I made a sound and Juanita looked up and over, pinning me in place with eyes that had seen more death and suffering than many a mercenary. She was still beautiful in spite of the sixty-some years spread across acres of death.

“Did he say any other names?” I asked.

“Only the ones you already heard.”

“What’re his chances?”

“I seen worse. Much worse. But you know, Leonid, some people die from a cold, others lived through Hiroshima.”

I smiled, and she did, too — for a brief instant.

“I hear you got Gordo up at your place,” she said.

“Yeah.”

“How is he?”

“Stomach cancer. Doctor doesn’t see much hope.”

“What about Gordo?”

“You mean, how does he see his chances?”

She nodded.

“You know ole Gord, he believe in fightin’ till the last round.”
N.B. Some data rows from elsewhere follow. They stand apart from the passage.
(** ** Who is asking *)

Definition remoteIP (remoteAddr : string) : option Addr :=
let host := TrimSpace remoteAddr in
let host := default host (SplitHost host) in
Unmap <$> ParseAddr (TrimBrackets host).

Definition singleIPHeader (value : string) : option Addr :=
let value := TrimSpace value in
if String.eqb value "" || Contains value "," then None
else Unmap <$> ParseAddr (TrimBrackets value).

Definition isTrustedProxy (ip : Addr) : bool :=
existsb (λ prefix, PrefixContains prefix (Unmap ip)) (TrustedProxyPrefixes cfg).

Definition clientKey (r : request) : string :=
let remote := remoteIP (rq_RemoteAddr r) in
let direct := match remote with Some ip => AddrString (Unmap ip) | None => "unknown" end in
match remote with
| Some ip =>
  if negb (String.eqb (ClientIPHeader cfg) "") && isTrustedProxy ip
  then match singleIPHeader (HeaderGet r (ClientIPHeader cfg)) with
       | Some forwarded => AddrString (Unmap forwarded)
       | None => direct
       end
  else direct
| None => direct
end.

(** ** Cookies *)

Definition sessionCookieName : string :=
if CookieSecure cfg then "__Host-homectl_session" else "homectl_session".

Definition preAuthCookieName : string :=
if CookieSecure cfg then "__Secure-homectl_preauth" else "homectl_preauth".

Definition clearCookie (name path : string) : cookie :=
mkCookie name "" path true (CookieSecure cfg) true (-1) (Some (UnixTime 1)).

Definition clearSessionCookies : list cookie :=
clearCookie sessionCookieName "/" ::
if negb (String.eqb sessionCookieName "homectl_session")
then [clearCookie "homectl_session" "/"] else [].
(* ===== verification/HubProps.v ===== *)
(** * Guarantees of the agent hub

    Bounded queues, the agent handshake, terminals and the sessions they were
    opened with, the device list, shutdown. *)

From S2P Require Export Hub.
From S2P Require Export AuthProps.
From S2P Require Export StoreProps.

(** ** Pending requests *)

Inductive pending_op : Type :=
| PDeliver (m : Message)
| PReceive
| PFinish (err : option string).

(** A history of one pending request: the request, what was received from it and
    what [deliver] accepted. *)
Record pending_run : Type := mkPendingRun {
  pn_req : pendingRequest;
  pn_received : list Message;
  pn_accepted : list Message
}.

Definition pending_step (x : pending_run) (op : pending_op) : pending_run :=
  let p := pn_req x in
  match op with
  | PDeliver m =>
    let (p', r) := deliver m p in
    mkPendingRun p' (pn_received x) (pn_accepted x ++ (if fst r : bool then [m] else []))
  | PReceive =>
    match pr_ch p with
    | m :: rest => mkPendingRun (mkPending rest (pr_done p) (pr_err p)) (pn_received x ++ [m]) (pn_accepted x)
    | [] => x
    end
  | PFinish err => mkPendingRun (finish err p) (pn_received x) (pn_accepted x)
  end.

Definition run_pending (x : pending_run) (ops : list pending_op) : pending_run :=
  foldl pending_step x ops.

Definition fresh_pending : pending_run := mkPendingRun (mkPending [] false None) [] [].

Definition pending_ok (x : pending_run) : Prop :=
  pn_received x ++ pr_ch (pn_req x) = pn_accepted x ∧
  Z.of_nat (length (pr_ch (pn_req x))) <= pendingQueueCapacity.

Lemma pending_step_ok x op : pending_ok x → pending_ok (pending_step x op).
Proof.
  intros [Hf Hl]. destruct op as [m| |err]; simpl.
  - unfold deliver. destruct (pr_done _); [by rewrite app_nil_r|].
    destruct (Z.ltb_spec (Z.of_nat (length (pr_ch (pn_req x)))) pendingQueueCapacity); split; simpl.
    + by rewrite app_assoc, Hf.
    + rewrite length_app. simpl. lia.
    + unfold finish. rewrite app_nil_r. by destruct (pr_done _).
    + unfold finish. by destruct (pr_done _).
  - destruct (pr_ch (pn_req x)) as [|m rest] eqn:E; split; simpl; rewrite ?E; try done.
    + by rewrite <-app_assoc.
    + simpl in Hl. lia.
  - unfold pending_ok, finish. by destruct (pr_done (pn_req x)).
Qed.
(* ================================================================== *)
(** ** Reading the configuration *)

(** X19.  [load_from_json] goes through exactly on a document that
    is a dict with a FOLDER_PATH and a NEO4J_CONSTANTS list whose
    first element is a dict with the three connection keys; the four
    attributes are then those values, and whatever else the document
    or the list holds is ignored. *)
Theorem load_from_json_accepts (data : json) (cls : Constants) :
  (fst (load_from_json data cls) = None ->
   exists d c more uri user password folder,
     data = JDict d /\
     Py.get "NEO4J_CONSTANTS" d = Some (JList (JDict c :: more)) /\
     Py.get "NEO4J_URI" c = Some uri /\
     Py.get "NEO4J_USERNAME" c = Some user /\
     Py.get "NEO4J_PASSWORD" c = Some password /\
     Py.get "FOLDER_PATH" d = Some folder) /\
  (forall d c more uri user password folder,
     data = JDict d ->
     Py.get "NEO4J_CONSTANTS" d = Some (JList (JDict c :: more)) ->
     Py.get "NEO4J_URI" c = Some uri ->
     Py.get "NEO4J_USERNAME" c = Some user ->
     Py.get "NEO4J_PASSWORD" c = Some password ->
     Py.get "FOLDER_PATH" d = Some folder ->
     load_from_json data cls
     = (None, {| NEO4J_URI := uri; NEO4J_USERNAME := user;
                 NEO4J_PASSWORD := password; FOLDER_PATH := folder |})).
Proof.
  split.
  - unfold load_from_json, getitem_key.
    destruct data as [| | | | | |d]; try discriminate.
    destruct (Py.get "NEO4J_CONSTANTS" d) as [x|] eqn:H1; [|discriminate].
    unfold getitem_0.
    destruct x as [| | | |s|[|n more]|c0]; try discriminate;
      [destruct s; discriminate|].
    destruct n as [| | | | | |c]; try discriminate.
    destruct (Py.get "NEO4J_URI" c) as [uri|] eqn:H2; [|discriminate].
    destruct (Py.get "NEO4J_USERNAME" c) as [user|] eqn:H3; [|discriminate].
    destruct (Py.get "NEO4J_PASSWORD" c) as [password|] eqn:H4; [|discriminate].
    destruct (Py.get "FOLDER_PATH" d) as [folder|] eqn:H5; [|discriminate].
    intros _. exists d, c, more, uri, user, password, folder. auto 10.
  - intros d c more uri user password folder -> H1 H2 H3 H4 H5.
    unfold load_from_json, getitem_key, getitem_0.
    rewrite H1, H2, H3, H4, H5. reflexivity.
Qed.

Lemma load_from_json_accepts_witness :
  load_from_json config unset
  = (None, {| NEO4J_URI := JStr "bolt://localhost:7687";
              NEO4J_USERNAME := JStr "neo4j";
              NEO4J_PASSWORD := JStr "secret";
              FOLDER_PATH := JStr "data" |}).
Proof.
  destruct (load_from_json_accepts config unset) as [_ H].
  eapply H; reflexivity.
Defined.

(** X20.  [load_from_json] assigns as it reads: when it raises,
    FOLDER_PATH is as it was; and a document that only lacks
    FOLDER_PATH raises the key error for it with the three
    connection attributes already replaced. *)
Theorem load_from_json_failure (data : json) (cls : Constants) :
  (forall e, fst (load_from_json data cls) = Some e ->
     FOLDER_PATH (snd (load_from_json data cls)) = FOLDER_PATH cls) /\
  (forall d c more uri user password,
     data = JDict d ->
     Py.get "NEO4J_CONSTANTS" d = Some (JList (JDict c :: more)) ->
     Py.get "NEO4J_URI" c = Some uri ->
     Py.get "NEO4J_USERNAME" c = Some user ->
     Py.get "NEO4J_PASSWORD" c = Some password ->
     Py.get "FOLDER_PATH" d = None ->
     load_from_json data cls
     = (Some (PyKeyError (JStr "FOLDER_PATH")),
        {| NEO4J_URI := uri; NEO4J_USERNAME := user;
           NEO4J_PASSWORD := password; FOLDER_PATH := FOLDER_PATH cls |})).
Proof.
  split.
  - intros e. unfold load_from_json.
    destruct (getitem_key data "NEO4J_CONSTANTS") as [|l]; [reflexivity|].
    destruct (getitem_0 l) as [|n]; [reflexivity|].
    destruct (getitem_key n "NEO4J_URI"); [reflexivity|].
    destruct (getitem_key n "NEO4J_USERNAME"); [reflexivity|].
    destruct (getitem_key n "NEO4J_PASSWORD"); [reflexivity|].
    destruct (getitem_key data "FOLDER_PATH"); [reflexivity|discriminate].
  - intros d c more uri user password -> H1 H2 H3 H4 H5.
    unfold load_from_json, getitem_key, getitem_0.
    rewrite H1, H2, H3, H4, H5. reflexivity.
Qed.

Lemma load_from_json_failure_witness :
  load_from_json config_no_folder unset
  = (Some (PyKeyError (JStr "FOLDER_PATH")),
     {| NEO4J_URI := JStr "bolt://localhost:7687";
        NEO4J_USERNAME := JStr "neo4j";
        NEO4J_PASSWORD := JStr "secret";
        FOLDER_PATH := JNull |}).
Proof.
  destruct (load_from_json_failure config_no_folder unset) as [_ H].
  eapply (H _ _ [] _ _ _); reflexivity.
Defined.

(* ================================================================== *)
(** ** The script as a whole *)

Section ScriptFacts.

Variable E : Type.
Variable run : string -> list row -> graph -> E + graph.
Variable R : Type.
Variable read_json : string -> R + json.
Variable listdir : json -> R + list (string * item R).
Variable driver : json -> json -> json -> option R.

(** X21.  Whatever the world outside does, the script ends either
    with no driver built and none closed, or with one driver built
    and closed once: it never leaves a driver open and never closes
    one it did not build. *)
Theorem script_closes_what_it_opens (argv : list string) (p : process) :
  let p' := snd (script run read_json listdir driver argv p) in
  (opened p' = opened p /\ closed (outside p') = closed (outside p)) \/
  (opened p' = S (opened p) /\
   closed (outside p') = S (closed (outside p))).
Proof.
  unfold script.
  destruct (Nat.ltb (List.length argv) 2); [left; auto|].
  destruct (read_json (nth 1 argv EmptyString)) as [e|data]; [left; auto|].
  destruct (load_from_json data (constants p)) as [[e|] cls]; [left; auto|].
  destruct (listdir (FOLDER_PATH cls)) as [e|listing]; [left; auto|].
  destruct (load_data listing []) as [[e|] data_dict]; [left; auto|].
  destruct (driver _ _ _); [left; auto|].
  rewrite main_after_loop. right. simpl. auto.
Qed.

(** X22.  With fewer than two arguments the script exits with status
    1 and touches nothing.  Whenever it ends for a reason other than
    the loop over the tables (no argument, configuration unreadable
    or incomplete, folder or file unreadable, driver not built), the
    store is as it was and no driver was built; otherwise one driver
    was built. *)
Theorem script_aborts_before_driver (argv : list string) (p : process) :
  (List.length argv < 2 ->
   script run read_json listdir driver argv p = (Some (SystemExit 1), p)) /\
  match fst (script run read_json listdir driver argv p) with
  | Some (LoopError _) | None =>
      opened (snd (script run read_json listdir driver argv p))
      = S (opened p)
  | Some _ =>
      opened (snd (script run read_json listdir driver argv p)) = opened p /\
      outside (snd (script run read_json listdir driver argv p)) = outside p
  end.
Proof.
  split.
  - intros H. unfold script. apply Nat.ltb_lt in H. rewrite H. reflexivity.
  - unfold script.
    destruct (Nat.ltb (List.length argv) 2); [simpl; auto|].
    destruct (read_json (nth 1 argv EmptyString)) as [e|data]; [simpl; auto|].
    destruct (load_from_json data (constants p)) as [[e|] cls]; [simpl; auto|].
    destruct (listdir (FOLDER_PATH cls)) as [e|listing]; [simpl; auto|].
    destruct (load_data listing []) as [[e|] data_dict]; [simpl; auto|].
    destruct (driver _ _ _); [simpl; auto|].
    destruct (main run data_dict (outside p)) as [[e|u] w]; reflexivity.
Qed.
(** X14: a run writes at most one file.  What it writes goes to the output
    path ([--out], or [output.ts]), holds no three backticks in a row and no
    white space at either end, and is followed by the closing line of the
    log; and the closing line is logged only after the file was written. *)
Theorem main_writes_once_clean (a : args) (w : world) :
  exists evs,
    events (fst (main a w)) = events w ++ evs
    /\ weight write_count evs <= 1
    /\ (forall p text, In (EvWrite p text) evs ->
          p = outPath a /\ has_fence text = false
          /\ leading_space text = false /\ trailing_space text = false
          /\ In (EvLog (PipelineDone p)) evs)
    /\ (forall p, In (EvLog (PipelineDone p)) evs ->
          exists text, In (EvWrite p text) evs).
Proof.
  unfold main.
  set (w1 := if present (api_key w) then w else _).
  assert (events w1 = events w) as Hw1
    by (unfold w1; destruct (present (api_key w)); reflexivity).
  destruct (negb (present (api_key w1))).
  { exists []. cbn [fst]. rewrite Hw1, app_nil_r. split; [reflexivity|].
    apply (@shaped_log a [] []); [constructor|left; reflexivity]. }
  assert (forall X : world * termination,
            events (fst X) = events w ++ [EvLog Banner; EvLog Usage] ->
            exists evs, events (fst X) = events w ++ evs
              /\ weight write_count evs <= 1
              /\ (forall p text, In (EvWrite p text) evs ->
                    p = outPath a /\ has_fence text = false
                    /\ leading_space text = false /\ trailing_space text = false
                    /\ In (EvLog (PipelineDone p)) evs)
              /\ (forall p, In (EvLog (PipelineDone p)) evs ->
                    exists text, In (EvWrite p text) evs)) as Husage.
  { intros X HX. exists [EvLog Banner; EvLog Usage]. split; [exact HX|].
    rewrite <- (app_nil_r [EvLog Banner; EvLog Usage]).
    apply shaped_log; [repeat constructor|left; reflexivity]. }
  assert (events (emit (EvLog Usage) (emit (EvLog Banner) w1))
          = events w ++ [EvLog Banner; EvLog Usage]) as Hu
    by (cbn [emit events]; rewrite Hw1, <- app_assoc; reflexivity).
  destruct (userPrompt a) as [|c0 p]; [apply Husage, Hu|].
  destruct (specPath a) as [[|c1 sp]|]; try (apply Husage, Hu).
  destruct (try_block a (c1 :: sp) w1) as [w2 [u|e]] eqn:Et;
    destruct (@try_block_log _ _ _ _ _ Et) as (evs0 & tail & Hev & Hq & Ht).
  - exists (evs0 ++ tail). cbn [fst]. rewrite Hev, Hw1. split; [reflexivity|].
    apply shaped_log; [exact Hq|].
    destruct Ht as [[-> _]|[str [-> _]]]; [left; reflexivity|right; eauto].
  - destruct Ht as [[-> _]|[str [_ Hr]]]; [|discriminate].
    exists ((evs0 ++ [EvConsoleError e]) ++ []). cbn [fst emit events].
    split; [rewrite Hev, Hw1, !app_nil_r, <- app_assoc; reflexivity|].
    apply shaped_log; [|left; reflexivity].
    apply Forall_app. split; [exact Hq|repeat constructor].
Qed.

(** ** How many requests a run sends *)

Lemma within_of_emits {A : Type} (f : event -> nat) (m : M A) :
  emits_only (fun e => f e = 0) m -> emits_within f 0 m.
Proof.
  intros H w w' r E. destruct (H _ _ _ E) as (evs & Hev & Hall).
  exists evs. split; [exact Hev|]. clear Hev.
  induction Hall as [|e evs He _ IH]; [rewrite weight_nil; lia|].
  rewrite weight_cons, He. exact IH.
Qed.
She smiled and said, “He would have survived that A-bomb, unless they dropped it right on his head.”

Going down the stairs, it came back to me, the year-long affair between Gordo Tallman and Juanita Horn. She’d been called to the gym one day because a Dominican boxer with questionable documentation had fallen badly while sparring. He refused to go to the hospital and Juanita was brought in to set the broken ankle.

For the next twelve months Gordo and Juanita were just about inseparable. And then Gordo shut her out. I was working the heavy bag the day she’d come crying from his office. The gossip was that Juanita had spent a weekend with an old friend of Bell’s, that Gordo found out and cut her off. I never knew for a fact. I didn’t want to know.

Angelique Arabesque’s white Cadillac stood in front of Luke’s place. She was Luke’s driver on the rare occasions he left the pool hall.

A black woman with short bleached white hair and eyes that were gray, naturally, Angelique owned her own limo company and served almost every important personage in the Bronx.

She was leaning against the back door in her white pants suit, watching me. Angelique has a handsome face and a sleek figure, a nasty scar on her right cheek and inelegant hands. Seeing her, you got the feeling she could take care of herself. I’ve heard that she married an accountant but still kept her own books.

“Mr. McGill,” she said as I approached.

“Ms. Arabesque.”

“Mr. Nye asked me to take you wherever you needed to go.”

I’d ridden the subway out there; probably would have taken it back. Angelique was a gesture on the part of Luke. He was saying that he was my friend and he could see by my situation that I needed help.